The next advance was to move it to the frontline setting. And, again, by selecting patients for being potential responders—and this was based on taking the very high PD-L1 expression, with more than 50% of the tumor cells expressing PD-L1—pembrolizumab was shown to be better than chemotherapy. But it’s not docetaxel, it’s platinum-based chemotherapy, which is a good chemotherapy. So, in this scenario, you can use pembrolizumab. It was granted approval in Europe in December last year, and countries are, time after time, starting to reimburse it in frontline in high PD-L1 expressers—so, second-line for all patients and frontline in a selected number of patients, maybe 20% to 30% of them. And, of course, every country has its own regulation and reimbursement processes. Unfortunately, in Europe, we are now in an imbalanced environment where the chances to get access to this kind of drug are not the same in every country. We have to work on it.
Marina Chiara Garassino, MD: All patients must be tested for PD-L1, because if you have a proportion score of PD-L1 more than 50%, you are allowed to treat patients with pembrolizumab. And we know that the results of the KEYNOTE-024, which compared the pembrolizumab with chemotherapy, showed, with a long follow-up, very good results for these kinds of patients, and the prognosis of patients with advanced non—small lung cancer treated with pembrolizumab and with a proportional score of more than 50% is about 30 months, which is very different from what we had before.
I’m not sure that I will give you the same answer in the near future, because the treatment of advanced non—small cell lung cancer in 2018 is challenging. We will have to wait and see for at least 2 trials, which are the BMS227, comparing the monotherapy and the chemotherapy plus the anti-CTLA4 in the metastatic setting, and the KEYNOTE-189, comparing the use of chemotherapy with chemotherapy plus the pembrolizumab again. We will have to see very carefully if, in the subgroup analysis, they will be independent or not about the expression of the PD-L1, because there is a strong rationale to combine both the anti-CTLA4 and also chemotherapy. So, it will be quite challenging to tailor the treatment for this kind of patient.
The story is that the older tests are not interchangeable. It is a quite interesting story, because all the companies developed the drugs with their own tests, and so we have the drugs with the test of the company, and there are several trials trying to harmonize all the tests. What seems clear is that the one test—the SP142, which is the Ventana test—seems to be different from the others.
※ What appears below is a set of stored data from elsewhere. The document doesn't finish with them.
Lemma tags_do_inv {A} rows s (m : M pt_state A) :
  fm_inv rows s → wp m (λ _ t, pt_inv t) (fs_tags s) → wp (tags_do m) (λ _ s', fm_inv rows s') s.
Proof.
  intros Hinv Hm. unfold wp, tags_do in *. destruct (m (fs_tags s)) as [[a t]|]; [|done].
  by eapply fm_inv_ext; [..|exact Hinv].
Qed.
Lemma tags_event_inv {A} rows s (m : M pt_state A) op :
  fm_inv rows s → valid_op op → (∀ st, wp (run_op op) (λ _ t, pt_inv t) st → wp m (λ _ t, pt_inv t) st) →
  wp (tags_do m;; mret tt) (λ _ s', fm_inv rows s') s.
Proof.
  intros Hinv Hop Hm. apply wp_bind. eapply wp_mono; [apply tags_do_inv; [done|]|by intros; apply wp_ret].
  apply Hm, run_op_inv; [apply Hinv|done].
Qed.

Lemma run_event_inv rows s e :
  fm_inv rows s → valid_event rows e → wp (run_event e) (λ _ s', fm_inv (rows_after e rows) s') s.
Proof.
  intros Hinv Hval. destruct e as [[] o n|[] o n|[] o n|c|c]; cbn [run_event rows_after valid_event] in *.
  - destruct Hval as [Hv Hnew]. by eapply fcm_add_filter_spec.
  - eapply fcm_delete_filter_spec; [done|done|]. done.
  - destruct Hval as (Hv & Hk & Hold). pose proof (row_index n Hv) as Hi.
    unfold callback_FCM_Filter, fcm_update_filter.
    rewrite bool_decide_eq_false_2 by (unfold FCM_MAX_FILTER_BY_NAME, FCM_MAX_FILTERS in *; lia).
    apply wp_bind. rewrite <- Hk in Hold. eapply fcm_delete_filter_spec; [done|exact Hold|].
    intros s1 Hinv1. eapply fcm_add_filter_spec; [done|done|apply lookup_delete_eq|].
    intros s2. by rewrite insert_delete_eq.
  - by apply (tags_event_inv _ _ _ (TagAdd n)).
  - by apply (tags_event_inv _ _ _ (TagRemove o)).
  - by apply (tags_event_inv _ _ _ (TagUpdate n)).
  - by apply (tags_event_inv _ _ _ (GroupAdd n)).
  - by apply (tags_event_inv _ _ _ (GroupRemove o)).
  - by apply (tags_event_inv _ _ _ (GroupUpdate n)).
  - apply wp_bind. unfold fcm_filter_register_client. destruct (session c); [|by apply wp_ret, wp_ret].
    apply wp_bind, wp_gets. destruct (find_client c (clients s) ≫= _) as [[i pc]|].
    + apply wp_bind, wp_modify, wp_ret, wp_ret. by eapply fm_inv_ext; [..|exact Hinv].
    + apply wp_bind, wp_gets, wp_bind, wp_modify, wp_ret, wp_ret. by eapply fm_inv_ext; [..|exact Hinv].
  - apply wp_bind. unfold fcm_filter_deregister_client. destruct (session c); [|by apply wp_ret, wp_ret].
    apply wp_bind, wp_gets. destruct (find_client c (clients s)); [|by apply wp_ret, wp_ret].
    apply wp_bind, wp_modify, wp_ret, wp_ret. by eapply fm_inv_ext; [..|exact Hinv].
Qed.

Fixpoint run_events (es : list fcm_event) (s : fcm_state) : option fcm_state :=
  match es with
  | [] => Some s
  | e :: es => match run_event e s with Some (_, s') => run_events es s' | None => None end
  end.
Fixpoint valid_events rows (es : list fcm_event) : Prop :=
  match es with
  | [] => True
  | e :: es => valid_event rows e ∧ valid_events (rows_after e rows) es
  end.
Definition final_rows rows (es : list fcm_event) : gmap (string * Z) schema_FCM_Filter :=
  foldl (λ rows e, rows_after e rows) rows es.

Lemma run_events_inv rows s es :
  fm_inv rows s → valid_events rows es →
  ∃ s', run_events es s = Some s' ∧ fm_inv (final_rows rows es) s'.
Proof.
  revert rows s. induction es as [|e es IH]; intros rows s Hinv Hval; [eauto|].
  destruct Hval as [He Hval]. cbn [run_events].
  destruct (proj1 (wp_some _ _ _) (run_event_inv rows s e Hinv He)) as ([] & s1 & -> & Hinv1).
  by apply IH.
Qed.

(** The state of a zeroed manager after [fcm_filter_init]. *)
Definition fcm_zero (mgr : bool) : fcm_state := Fcm (pt_init mgr) ∅ ∅ [] [] false [].
Definition fcm_start (mgr : bool) : fcm_state := Fcm (pt_init mgr) ∅ ∅ [] [] true [].
Lemma fcm_init_start mgr : fcm_filter_init (fcm_zero mgr) = Some (0%Z, fcm_start mgr).
Proof. done. Qed.
Lemma fcm_start_inv mgr : fm_inv ∅ (fcm_start mgr).
Proof.
  split; [apply pt_init_inv|apply wf_nil|by intros k p ?%elem_of_nil|].
  intros k row Hk. by rewrite lookup_empty in Hk.
Qed.

(** The rule in a slot of a table. *)
Definition rule_at s (p : positive) (i : nat) : option fcm_filter_rule :=
  t ← fs_tables s !! p; e ← lookup_array t !! i; f ← e; filter_rule <$> fs_filters s !! f.

Lemma rule_at_rows rows s k p i :
  fm_inv rows s → (k, p) ∈ fcm_filters s → i < FCM_MAX_FILTERS →
  rule_at s p i = rows !! (k, Z.of_nat i) ≫= rule_of_row.
Proof.
  intros Hinv Hp Hi. destruct (fm_table rows s Hinv k p Hp) as (t & Ht & Hok).
  pose proof (tab_slot _ _ _ _ _ Hok i Hi) as Hs. unfold rule_at. rewrite Ht. cbn [mbind option_bind].
  destruct (rows !! _) as [row|]; cbn [slot_ok mbind option_bind] in *.
  - destruct Hs as (f & r & -> & Hf & Hr). cbn [mbind option_bind]. by rewrite Hf.
  - by rewrite Hs.
Qed.

(** *** The decision of a table *)

Lemma rule_at_wf rows s k p i r :
  fm_inv rows s → (k, p) ∈ fcm_filters s → i < FCM_MAX_FILTERS → rule_at s p i = Some r → rule_wf r.
Proof.
  intros Hinv Hp Hi. rewrite (rule_at_rows rows s k p i Hinv Hp Hi).
  destruct (rows !! _) as [row|] eqn:Hrow; [|done]. simpl. intros Hr.
  destruct (fm_rows rows s Hinv _ _ Hrow) as (Hv & _).
  destruct (valid_row_rule row Hv) as (r' & Hr' & _ & Hw). congruence.
Qed.

(** The first rule from slot [i] on that applies, and no earlier one does. *)
Definition first_match s (req : fcm_filter_req) (p : positive) (i j : nat) (r : fcm_filter_rule) : Prop :=
  i ≤ j < FCM_MAX_FILTERS ∧ rule_at s p j = Some r ∧ rule_matches (fs_tags s) r req ∧
  ∀ j' r', i ≤ j' < j → rule_at s p j' = Some r' → ¬ rule_matches (fs_tags s) r' req.

Lemma tags_do_decides s (m : M pt_state bool) P :
  decides id m P (fs_tags s) → ∃ b, tags_do m s = Some (b, s) ∧ (b = true ↔ P).
Proof. intros (b & Hm & Hb). exists b. split; [|done]. unfold tags_do. rewrite Hm. by destruct s. Qed.

Lemma first_match_cons s req p i :
  (∀ r, rule_at s p i = Some r → ¬ rule_matches (fs_tags s) r req) →
  ∀ P : fcm_filter_rule → Prop,
  (∃ j r, first_match s req p (S i) j r ∧ P r) ↔ (∃ j r, first_match s req p i j r ∧ P r).
Proof.
  intros Hno P. split; intros (j & r & (Hj & Hr & Hm & Hmin) & HP); exists j, r; (split; [|done]).
  - split_and!; [lia|lia|done|done|]. intros j' r' Hj'.
    destruct (decide (j' = i)) as [->|]; [apply Hno|apply Hmin; lia].
  - assert (j ≠ i) by (intros ->; by eapply Hno). split_and!; [lia|lia|done|done|].
    intros j' r' Hj'. apply Hmin. lia.
Qed.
And another important piece of information comes from the harmonization test of the French group that says if you do a laboratory-derived test on your own, maybe you are not so reproducible as the label test. So, in my opinion, it is better to use the commercial tests that are proven to be the same—and, for example, 1 is that one of pembrolizumab, which is the 22C3 test.
Don’t do in-house testing because it can be not risk producible, and it is better to use commercial tests, with the exception of the Ventana SP142 assay, which can be quite different from the others.